== Exercise brief ==
Go line by line through the entries and show those that hold the string "hole".

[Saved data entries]
________

Lemma wp_orphan_children v S C D R hole dir Q :
  Inv v S C D R None hole -> dir < cap v -> dir <> lost_found v ->
  (forall e, C e = Some dir -> alive v e /\ e <> lost_found v /\ D e = dirkey v e /\
     exists id, getN e (c_name_id (entries v)) = Some id /\ id < ids (names v)) ->
  (forall v', frame_core v v' ->
     Inv v' S (fun e => if decide (C e = Some dir) then Some (lost_found v) else C e)
              (fun e => if decide (C e = Some dir) then dirkey v' e else D e) R None hole ->
     (forall e, getN e (c_parent (entries v')) =
                if decide (C e = Some dir) then Some (lost_found v) else getN e (c_parent (entries v))) ->
     Q tt v') ->
  wp (orphan_children dir) Q v.
Proof.
  intros I Hdir Hlf Hkids HQ. pose proof (i_cols _ _ _ _ _ _ _ I) as Hc. unfold cols_ok in Hc. unfold cap in Hdir.
  destruct (getN_is_Some dir (c_first_child (entries v))) as [h Hh]; [lia|].
  destruct (chains_detach _ _ _ _ dir h (i_child _ _ _ _ _ _ _ I) Hh) as (l & Hseg & Hnd & Hin & Hch).
  assert (I1 : Inv v S (key_drop dir C) D R (Some dir) hole) by (destruct I; by split).
  assert (Hfuel : (length l <= fuel_of v)%nat).
  { assert (len l <= capacity (entries v)); [|unfold fuel_of, len in *; lia].
    apply NoDup_below; [done|]. intros e He%Hin. apply (ch_range _ _ _ _ _ (i_child _ _ _ _ _ _ _ I)) in He.
    unfold capacity. lia. }
  unfold orphan_children. apply wp_bind, wp_get. apply wp_bind. wp_get_col. apply wp_bind.
  eapply (wp_orphan_loop l); [exact Hfuel|exact I1|exact Hseg|exact Hnd|exact Hlf| |].
  { intros e He%Hin. destruct (Hkids e He) as (A1 & A2 & A3 & A4). split_and!; try done.
    unfold key_drop. by rewrite decide_True. }
  intros v' F I' Hp'. pose proof (frame_cap _ _ F) as Hcap. unfold cap in Hcap.
  pose proof (i_cols _ _ _ _ _ _ _ I') as Hc'. unfold cols_ok in Hc'. wp_set_col.
  set (v2 := with_entries _ _). assert (F2 : frame_core v v2) by (etransitivity; [exact F|by split]).
  apply HQ; [done| |].
  - assert (I2 : Inv v2 S (fun e => if decide (e ∈ l) then Some (lost_found v) else key_drop dir C e)
        (fun e => if decide (e ∈ l) then dirkey v' e else D e) R None hole).
    { pose proof (chains_attach _ _ _ _ dir (i_child _ _ _ _ _ _ _ I')) as Hat.
      assert (Hno : forall e, (if decide (e ∈ l) then Some (lost_found v) else key_drop dir C e) <> Some dir).
      { intros e. case_decide; [congruence|]. unfold key_drop. case_decide; congruence. }
      specialize (Hat Hno ltac:(lia)). destruct I'. split; try done. unfold cols_ok in *. simpl.
      by rewrite !len_insert. }
    eapply Inv_ext; [exact I2|done|..]; intros e; try done.
    + unfold key_drop. specialize (Hin e). destruct (decide (e ∈ l)), (decide (C e = Some dir)); tauto || done.
    + cbv beta. specialize (Hin e). destruct (decide (e ∈ l)), (decide (C e = Some dir)); try tauto.
  - intros e. simpl. rewrite Hp'. specialize (Hin e).
    destruct (decide (e ∈ l)), (decide (C e = Some dir)); tauto || done.
Qed.
End removal.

________

== Result of this exercise ==
Lemma wp_orphan_children v S C D R hole dir Q :
  Inv v S C D R None hole -> dir < cap v -> dir <> lost_found v ->
              (fun e => if decide (C e = Some dir) then dirkey v' e else D e) R None hole ->
  assert (I1 : Inv v S (key_drop dir C) D R (Some dir) hole) by (destruct I; by split).
        (fun e => if decide (e ∈ l) then dirkey v' e else D e) R None hole).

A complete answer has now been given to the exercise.